|Sheley, Roger - MONTANA STATE UNIVERSITY|
Submitted to: Journal of Arid Environments
Publication Type: Peer Reviewed Journal
Publication Acceptance Date: August 14, 2000
Publication Date: N/A
Interpretive Summary: Cheatgrass was introduced into the interior Pacific Northwest during the late 1800's and has come to dominate large tracts of rangeland. In many areas there has been limited recovery of the native vegetation after cheatgrass initially gains dominance. We compared soil and plant nitrogen levels in native bunchgrass communities, and adjacent areas that had been dominated by cheatgrass for 40+ years. If long-term dominance by the introduced annual grass were to change fertility of a site, then restoration to native grasses might be especially difficult. We found that the conversion from perennial native grasses to the introduced annual had not changed site fertility. This suggests that the competitive nature of cheatgrass, rather than fertility changes, has kept the native vegetation from reestablishing on these sites.

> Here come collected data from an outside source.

Lemma post_reaches_everyone_witness : ∃ p page p', with_carol <$> (start []).1 = Ok p ∧
  send_from_page (H := toy_crypto) true string_of_Z_nat "" "u1" 7 [("message", " hello ")] p = (Ok page, p') ∧
  shown_content <$> drop (length (messages (chat_service (app p)))) (messages (chat_service (app p'))) = ["hello"] ∧
  to_host <$> drop (length (tasks (node p))) (tasks (node p')) = ["10.0.0.3"].
Proof.
  destruct carol_running as (p & E & Hp & Hown & Hs & Hpeers).
  destruct (post_reaches_everyone (H := toy_crypto) (H0 := toy_laws) string_of_Z_nat "" "u1" 7 [("message", " hello ")] p "a"%char _ Hp)
    as (m & p' & Es & Hc & _ & _ & _ & Hm & _ & _ & Ht & _); [rewrite Hs; apply not_elem_of_empty|discriminate|reflexivity|].
  eexists p, _, p'. split; [exact E|]. split; [exact Es|]. rewrite Hm, Ht, !drop_app_length, Hown, Hpeers. split.
  - unfold shown. cbn. by rewrite Hc.
  - reflexivity.
Defined.
End ProgramDemo.
(** What the extractors read off the page at one reading of the markup.
    None of them raises: each catches its own exceptions. *)
Record page_view : Type := {
  markup : pystr;
  found_property_type : option pystr;
  found_modality : option pystr;
  found_price : option pyfloat;
  location_of_page : location_sources;
  found_description : option pystr;
  images_of_page : image_sources;
  found_characteristics : characteristics;
  found_advertiser_code : option pystr;
  found_vivareal_code : option pystr
}.

(** One [scrape] call seen from the driver: what each of its requests
    answers, in the order the method makes them. *)
Record session : Type := {
  driver_initialised : bool;
  get_first : result unit;
  current_url_first : result pystr;
  get_second : result unit;
  current_url_second : result pystr;
  wait_for_page_load : result unit;
  clock : pystr;
  first_page : result page_view;
  second_page : result page_view
}.

Inductive extractor : Set :=
  | XPropertyType
  | XModality
  | XPrice
  | XLocation
  | XDescription
  | XImages
  | XCharacteristics
  | XCodes.

(** What a call does, in order. *)
Inductive event : Set :=
  | EvCleanDriverState
  | EvGet
  | EvCurrentUrl
  | EvSleep (seconds : nat)
  | EvRateLimit
  | EvWaitForPageLoad
  | EvPageSource
  | EvExtract (x : extractor)
  | EvCleanData.

(** A computation that logs events and may raise. *)
Definition logged (A : Type) : Type := (list event * result A)%type.

Definition ret {A : Type} (a : A) : logged A := ([], Ok a).

Definition raise {A : Type} (e : exn) : logged A := ([], Raise e).

(** One request: its event and its answer. *)
Definition request {A : Type} (ev : event) (answer : result A) : logged A := ([ev], answer).

Definition step (ev : event) : logged unit := ([ev], Ok tt).

Definition then_ {A B : Type} (m : logged A) (k : A -> logged B) : logged B :=
  match snd m with
  | Ok a => (fst m ++ fst (k a), snd (k a))
  | Raise e => (fst m, Raise e)
  end.

Notation "x <~ m ;; k" := (then_ m (fun x => k))
  (at level 61, m at next level, right associativity).

Definition is_none (v : pyval) : bool :=
  match v with VNone => true | _ => false end.

Definition essential_fields : list pystr :=
  [ lit "property_type"; lit "price"; lit "location" ].

(** The test of the completeness count for one field:
    [data.get(field) is not None and (not isinstance(data.get(field), dict)
     or data.get(field).get('city') is not None)]. *)
Definition essential_found (data : pydict) (field : pystr) : bool :=
  negb (is_none (get data field))
  && match get data field with
     | VDict d => negb (is_none (get d (lit "city")))
     | _ => true
     end.

Definition extracted_count (data : pydict) : nat :=
  List.length (filter (essential_found data) essential_fields).

(** The requested address and the driver's, as the method compares them. *)
Definition same_page (url current_url : pystr) : bool :=
  let url_normalized := strip_slash (before "?" url) in
  let current_normalized := strip_slash (before "?" current_url) in
  contains url_normalized current_normalized || contains current_normalized url_normalized.

(** Navigation, with one more attempt when the driver is elsewhere. *)
Definition navigate (s : session) (url : pystr) : logged unit :=
  _ <~ step EvCleanDriverState ;;
  _ <~ request EvGet (get_first s) ;;
  _ <~ step (EvSleep 1) ;;
  current_url <~ request EvCurrentUrl (current_url_first s) ;;
  if negb (same_page url current_url) then
    _ <~ step (EvSleep 1) ;;
    _ <~ request EvGet (get_second s) ;;
    _ <~ step (EvSleep 1) ;;
    _ <~ request EvCurrentUrl (current_url_second s) ;;
    ret tt
  else ret tt.

(** The raw record [data] the first extraction assembles: the dictionary
    of the extractors' results, updated with the characteristics, then
    given the two codes. *)
Definition assemble (url scraped_at : pystr) (page : page_view) : pydict :=
  let data : pydict :=
    [ (lit "url", VStr url);
      (lit "scraped_at", VStr scraped_at);
      (lit "property_type", of_opt_str (found_property_type page));
      (lit "category", VNone);
      (lit "modality", of_opt_str (found_modality page));
      (lit "price", of_opt_float (found_price page));
      (lit "size_m2", VNone); (lit "bedrooms", VNone); (lit "suites", VNone);
      (lit "bathrooms", VNone); (lit "garage", VNone);
      (lit "location",
        VDict (dict_of_location (extract_location (location_of_page page) true)));
      (lit "description", of_opt_str (found_description page));
      (lit "images",
        VList (map VStr (fst (extract_images (images_of_page page) 15 true)))) ] in
  let data := dict_update data (dict_of_characteristics (found_characteristics page)) in
  let data := dict_set data (lit "advertiser_code") (of_opt_str (found_advertiser_code page)) in
  dict_set data (lit "vivareal_code") (of_opt_str (found_vivareal_code page)).
(** X12. The branch of [handleOffer] for a sender without connection: with
    the calls accepted by the engine, a connection is constructed for the
    sender with the [handleOffer] handlers and the local tracks, the offer
    becomes its remote description, an answer its local description, and
    [sendSignal] is called with that answer. *)
Theorem handleOffer_unknown_sender (B : Browser) (s : Session)
    (fromUserId sdp : string) (localStream : list nat) (u : string) :
  let d := SessionDescription offer sdp in
  let pc := length (objects s) in
  let fresh := mkPC fromUserId ofHandleOffer localStream None None [] new None in
  let applied := with_remoteDescription d fresh in
  let a := SessionDescription answer (sdpText B answer applied) in
  localStreamRef s = Some localStream ->
  user s = Some u ->
  peerConnectionsRef s !! fromUserId = None ->
  rejects B (setRemoteDescription d) fresh = None ->
  rejects B createAnswer applied = None ->
  rejects B (setLocalDescription a) applied = None ->
  handleOffer B fromUserId d s
  = (Resolved tt,
     run (sendSignal B fromUserId "answer" a)
       (with_console
          (fun l => l ++ [console_log "Sending answer to:" fromUserId])
          (with_objects (fun l => l ++ [with_localDescription a applied])
             (with_peerConnectionsRef <[fromUserId := pc]>
                (with_console
                   (fun l => l ++ [console_log "Handling offer from:" fromUserId])
                   s))))).
Proof.
  cbv zeta. intros Hs Hu Hm Hsr Hca Hsl.
  unfold handleOffer, pc_setRemoteDescription, pc_setLocalDescription,
    pc_createAnswer, new_RTCPeerConnection, engine, update.
  async_unfold. cbn. rewrite Hs, Hu. cbn. rewrite Hm. cbn.
  rewrite forEach_addTrack. cbn.
  rewrite alter_last. unfold with_senders. cbn.
  repeat (progress (cbn; rewrite ?alter_last, ?lookup_snoc, ?Hsr, ?Hca, ?Hsl)).
  match goal with
  | |- _ = (_, (sendSignal B _ _ _ ?st2).2) =>
      match goal with
      | |- context [sendSignal B ?x ?y ?z ?st1] =>
          replace st2 with st1;
            [ pose proof (sendSignal_resolves B st1 x y z) as Hres;
              destruct (sendSignal B x y z st1) as [res st'];
              cbn in Hres; by subst res
            | ]
      end
  end.
  destruct s. session_simpl. f_equal. by rewrite !alter_last.
Qed.

Lemma handleOffer_unknown_sender_witness :
  handleOffer permissive "b" (SessionDescription offer "v=0") (started "room" "a")
  = (Resolved tt,
     run (sendSignal permissive "b" "answer" (SessionDescription answer "v=0"))
       (with_console (fun l => l ++ [console_log "Sending answer to:" "b"])
          (with_objects
             (fun l => l ++ [with_localDescription (SessionDescription answer "v=0")
                               (with_remoteDescription (SessionDescription offer "v=0")
                                  (mkPC "b" ofHandleOffer [0; 1] None None [] new None))])
             (with_peerConnectionsRef <["b" := 0]>
                (with_console
                   (fun l => l ++ [console_log "Handling offer from:" "b"])
                   (started "room" "a")))))).
Proof.
  apply (handleOffer_unknown_sender permissive (started "room" "a") "b" "v=0"
           [0; 1] "a"); reflexivity.
Defined.

(** X13. When the engine rejects [createOffer], [createPeerConnection]
    logs the error, shows a toast and returns null without sending any
    row; the connection it had already constructed and stored stays in
    [peerConnectionsRef], without local description. *)
Theorem createPeerConnection_offer_rejected (B : Browser) (s : Session)
    (participantUserId participantUsername : string)
    (localStream : list nat) (u err : string) :
  let fresh := mkPC participantUserId (ofCreatePeerConnection participantUsername)
                 localStream None None [] new None in
  localStreamRef s = Some localStream ->
  user s = Some u ->
  rejects B createOffer fresh = Some err ->
  createPeerConnection B participantUserId participantUsername s
  = (Resolved None,
     with_console
       (fun l => l ++ [console_log "Creating peer connection with:" participantUserId;
                       console_error "Error creating peer connection:" err;
                       toast "Connection Error" participantUsername])
       (with_objects (fun l => l ++ [fresh])
          (with_peerConnectionsRef <[participantUserId := length (objects s)]> s))).
Proof.
  cbv zeta. intros Hs Hu Hrej.
  unfold createPeerConnection, pc_createOffer, new_RTCPeerConnection, engine.
  async_unfold. cbn. rewrite Hs, Hu. cbn.
  rewrite forEach_addTrack. cbn.
  rewrite alter_last. unfold with_senders. cbn.
  rewrite lookup_snoc, Hrej. cbn. f_equal.
  destruct s. session_simpl. f_equal.
  - by rewrite alter_last.
  - by rewrite <- !app_assoc.
Qed.
(** * Transport selection and device enumeration of [streamdeck.device_manager]

    A shallow embedding of [src/streamdeck/device_manager.py]: the static
    method [DeviceManager._get_transport], the constructor
    [DeviceManager.__init__] and the method [DeviceManager.enumerate].

    The transports ([Dummy], [LibUSBHIDAPI]) and the device classes live in
    other modules of the package.  What they do when called is a parameter
    of the development; every call the manager makes into them is recorded
    in a trace, so that "which backend was tried" and "was the bus queried
    again" are statements about the code. *)

From Stdlib Require Import ZArith String List Ascii Bool Arith Lia.
Import ListNotations.
Open Scope string_scope.
Open Scope list_scope.

(** ** Python values used by the module *)

(** [dict]: a Python dictionary with [str] keys.  Iteration follows insertion
    order; assigning to a key that is present replaces the value in place. *)
Definition dict (V : Type) : Type := list (string * V).

Fixpoint dict_get {V : Type} (d : dict V) (k : string) : option V :=
  match d with
  | [] => None
  | (k', v) :: rest => if String.eqb k' k then Some v else dict_get rest k
  end.

Fixpoint dict_set {V : Type} (d : dict V) (k : string) (v : V) : dict V :=
  match d with
  | [] => [(k, v)]
  | (k', v') :: rest =>
      if String.eqb k' k then (k', v) :: rest else (k', v') :: dict_set rest k v
  end.

(** A dictionary display [{k1: v1, k2: v2, ...}]: the entries are stored
    left to right. *)
Definition dict_literal {V : Type} (entries : list (string * V)) : dict V :=
  fold_left (fun d kv => dict_set d (fst kv) (snd kv)) entries [].

Definition dict_items {V : Type} (d : dict V) : list (string * V) := d.

Definition dict_keys {V : Type} (d : dict V) : list string := map fst d.

(** Exception objects.  [ProbeError] is the class defined at line 18; its
    [args] tuple holds what the [raise] statements pass.  [Fault] stands for
    anything raised inside a transport: [derives_Exception] tells whether an
    [except Exception] clause catches it ([KeyboardInterrupt], [SystemExit]
    and [GeneratorExit] derive from [BaseException] only). *)
Inductive pyexc : Type :=
| ProbeError (args : list pyval)
| Fault (derives_Exception : bool) (what : string)
with pyval : Type :=
| VStr (s : string)
| VExc (e : pyexc)
| VDict (d : list (string * pyexc)).

Definition isinstance_Exception (e : pyexc) : bool :=
  match e with
  | ProbeError _ => true
  | Fault b _ => b
  end.

(** [template.format(arg)] for a template with replacement fields [{}] and a
    [str] argument: the first field is replaced by the argument. *)
Fixpoint format (template arg : string) : string :=
  match template with
  | EmptyString => EmptyString
  | String "{" (String "}" rest) => arg ++ rest
  | String c rest => String c (format rest arg)
  end.

Definition dquote : string := String "034"%char EmptyString.

(** Truth value of the argument [transport]: [None] and the empty string are
    false, every other string is true. *)
Definition truthy (transport : option string) : bool :=
  match transport with
  | None => false
  | Some s => negb (String.eqb s "")
  end.

(** ** Results and the state they are computed in *)

Inductive outcome (A : Type) : Type :=
| Return (a : A)
| Raise (e : pyexc).
Arguments Return {A} a.
Arguments Raise {A} e.

(** The four device classes imported at lines 9 to 12. *)
Inductive class_type : Type :=
| StreamDeckOriginal
| StreamDeckOriginalV2
| StreamDeckMini
| StreamDeckXL.

(** Calls that leave the module, and the one attribute assignment. *)
Inductive event : Type :=
| EvProbe (name : string)
| EvConstruct (name : string)
| EvEnumerate (vid pid : Z)
| EvNew (c : class_type) (id : nat)
| EvSetattr (attr : string).

Definition M (S A : Type) : Type := S -> outcome A * S.

Definition ret {S A : Type} (a : A) : M S A := fun s => (Return a, s).

Definition raise {S A : Type} (e : pyexc) : M S A := fun s => (Raise e, s).

Definition bind {S A B : Type} (m : M S A) (k : A -> M S B) : M S B :=
  fun s =>
    match m s with
    | (Return a, s') => k a s'
    | (Raise e, s') => (Raise e, s')
    end.

(** [try: body  except Exception as e: handler e]. *)
Definition try_except_Exception {S A : Type}
    (body : M S A) (handler : pyexc -> M S A) : M S A :=
  fun s =>
    match body s with
    | (Return a, s') => (Return a, s')
    | (Raise e, s') =>
        if isinstance_Exception e then handler e s' else (Raise e, s')
    end.

Declare Scope py_scope.
Delimit Scope py_scope with py.
Notation "x <- m ;; k" := (bind m (fun x => k))
  (at level 100, m at next level, right associativity) : py_scope.
Notation "m ;; k" := (bind m (fun _ => k))
  (at level 100, right associativity) : py_scope.
Open Scope py_scope.

(** ** The module, over its collaborators *)

Section DeviceManager.

(** State of everything outside the module: the USB bus, the native HID
    library and whatever the transport objects keep internally. *)
Variable Bus : Type.
(** Instances of a transport class. *)
Variable Transport : Type.
(** What [transport.enumerate] yields for each attached device. *)
Variable Descriptor : Type.

(** A transport class, as the module uses one: the static method [probe()]
    and the call of the class. *)
Record TransportClass : Type := {
  probe : Bus -> outcome unit * Bus;
  construct : Bus -> outcome Transport * Bus
}.

(** The method [enumerate(vid=..., pid=...)] of a transport instance. *)
Variable transport_enumerate :
  Transport -> Z -> Z -> Bus -> outcome (list Descriptor) * Bus.

(** The classes bound to the names [Dummy] and [LibUSBHIDAPI] at lines 14
    and 15. *)
Variable Dummy : TransportClass.
Variable LibUSBHIDAPI : TransportClass.

(** Modelled from the spec: the device classes are not part of this module.
    Calling one with a descriptor "constructs a Device Model instance of the
    signature's designated type, passing the descriptor as its sole
    argument"; instances "are created fresh on every enumerate() call".  An
    instance is its identity, its class and the descriptor it owns. *)
Record StreamDeck : Type := {
  sd_id : nat;
  sd_class : class_type;
  sd_device : Descriptor
}.

Record World : Type := {
  bus : Bus;
  next_id : nat;
  trace : list event
}.

Definition log (ev : event) (w : World) : World :=
  {| bus := bus w; next_id := next_id w; trace := trace w ++ [ev] |}.

Definition with_bus (b : Bus) (w : World) : World :=
  {| bus := b; next_id := next_id w; trace := trace w |}.

(** [transport_class.probe()], the class being the one found under [name]. *)
Definition call_probe (name : string) (transport_class : TransportClass)
  : M World unit :=
  fun w =>
    let (r, b) := probe transport_class (bus w) in
    (r, with_bus b (log (EvProbe name) w)).

(** [transport_class()]. *)
Definition call_construct (name : string) (transport_class : TransportClass)
  : M World Transport :=
  fun w =>
    let (r, b) := construct transport_class (bus w) in
    (r, with_bus b (log (EvConstruct name) w)).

Technical Abstract: It is often assumed that displacement of native perennial vegetation by exotic annuals will alter nutrient cycling. We compared nitrogen dynamics of native bunchgrass vegetation and adjacent stands of the exotic annual grass Bromus tectorum on three sites in southeastern Washington, USA. The stands of B. tectorum had dominated the sites for at least 40 years. We want to emphasize that these sites were not prone to frequent wildfires as can be the case in some B. tectorum dominated ecosystems. Over a two-year period we found very few consistent differences between the two vegetation types in aboveground standing crop, root mass, in situ N mineralization, extractable soil N, or total soil C or N. B. tectorum aboveground plant mass and litter tended to have lower C/N ratios than did the native vegetation, but the results were not consistent over time or site. It appears that the exotic annual adapted to the resources on the site and at least at the fairly gross level we measured, had little impact on soil nitrogen. Our results suggest that caution must be used in assuming that a change in vegetation type and growth form will necessarily alter soil N levels.